(** [s.split(sep)] for a non-empty [sep]; [cur] is the current piece,
    reversed, and [skip] counts the characters of a separator that was
    just matched and is still to be passed over. *)
Fixpoint split_go (sep : string) (skip : nat) (cur s : string) : list string :=
  match s with
  | EmptyString => [String.rev cur]
  | String c s' =>
      match skip with
      | S k => split_go sep k cur s'
      | O =>
          if String.prefix sep s
          then String.rev cur :: split_go sep (String.length sep - 1) EmptyString s'
          else split_go sep O (String c cur) s'
      end
  end.

Definition split (sep s : string) : list string := split_go sep 0 EmptyString s.

(** [s.split(sep, 1)] *)
Fixpoint split1_go (sep cur s : string) : list string :=
  match s with
  | EmptyString => [String.rev cur]
  | String c s' =>
      if String.prefix sep s
      then [String.rev cur; drop (String.length sep) s]
      else split1_go sep (String c cur) s'
  end.

Definition split1 (sep s : string) : list string := split1_go sep EmptyString s.

(** [s.rsplit(sep, 1)]: the last occurrence of [sep] is the first
    occurrence of its mirror image in the mirror image of [s]. *)
Definition rsplit1 (sep s : string) : list string :=
  match split1 (String.rev sep) (String.rev s) with
  | [a; b] => [String.rev b; String.rev a]
  | _ => [s]
  end.

Fixpoint lstrip (P : ascii → bool) (s : string) : string :=
  match s with
  | EmptyString => EmptyString
  | String c s' => if P c then lstrip P s' else s
  end.

Fixpoint rstrip (P : ascii → bool) (s : string) : string :=
  match s with
  | EmptyString => EmptyString
  | String c s' =>
      match rstrip P s' with
      | EmptyString => if P c then EmptyString else String c EmptyString
      | r => String c r
      end
  end.

Definition strip (P : ascii → bool) (s : string) : string :=
  rstrip P (lstrip P s).

Fixpoint takewhile (P : ascii → bool) (s : string) : string :=
  match s with
  | EmptyString => EmptyString
  | String c s' => if P c then String c (takewhile P s') else EmptyString
  end.

(** [re.match(r"[A-Za-z]+", s)] and [re.match(r"\d+", s)]: the matched
    text, or [None] when the match object is [None]. *)
Definition re_match (P : ascii → bool) (s : string) : option string :=
  match takewhile P s with
  | EmptyString => None
  | m => Some m
  end.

What this task involves: Print every record above exactly as it stands.

Solution to this exercise:
(** [s.split(sep)] for a non-empty [sep]; [cur] is the current piece,
    reversed, and [skip] counts the characters of a separator that was
    just matched and is still to be passed over. *)
Fixpoint split_go (sep : string) (skip : nat) (cur s : string) : list string :=
  match s with
  | EmptyString => [String.rev cur]
  | String c s' =>
      match skip with
      | S k => split_go sep k cur s'
      | O =>
          if String.prefix sep s
          then String.rev cur :: split_go sep (String.length sep - 1) EmptyString s'
          else split_go sep O (String c cur) s'
      end
  end.

Definition split (sep s : string) : list string := split_go sep 0 EmptyString s.

(** [s.split(sep, 1)] *)
Fixpoint split1_go (sep cur s : string) : list string :=
  match s with
  | EmptyString => [String.rev cur]
  | String c s' =>
      if String.prefix sep s
      then [String.rev cur; drop (String.length sep) s]
      else split1_go sep (String c cur) s'
  end.

Definition split1 (sep s : string) : list string := split1_go sep EmptyString s.

(** [s.rsplit(sep, 1)]: the last occurrence of [sep] is the first
    occurrence of its mirror image in the mirror image of [s]. *)
Definition rsplit1 (sep s : string) : list string :=
  match split1 (String.rev sep) (String.rev s) with
  | [a; b] => [String.rev b; String.rev a]
  | _ => [s]
  end.

Fixpoint lstrip (P : ascii → bool) (s : string) : string :=
  match s with
  | EmptyString => EmptyString
  | String c s' => if P c then lstrip P s' else s
  end.

Fixpoint rstrip (P : ascii → bool) (s : string) : string :=
  match s with
  | EmptyString => EmptyString
  | String c s' =>
      match rstrip P s' with
      | EmptyString => if P c then EmptyString else String c EmptyString
      | r => String c r
      end
  end.

Definition strip (P : ascii → bool) (s : string) : string :=
  rstrip P (lstrip P s).

Fixpoint takewhile (P : ascii → bool) (s : string) : string :=
  match s with
  | EmptyString => EmptyString
  | String c s' => if P c then String c (takewhile P s') else EmptyString
  end.

(** [re.match(r"[A-Za-z]+", s)] and [re.match(r"\d+", s)]: the matched
    text, or [None] when the match object is [None]. *)
Definition re_match (P : ascii → bool) (s : string) : option string :=
  match takewhile P s with
  | EmptyString => None
  | m => Some m
  end.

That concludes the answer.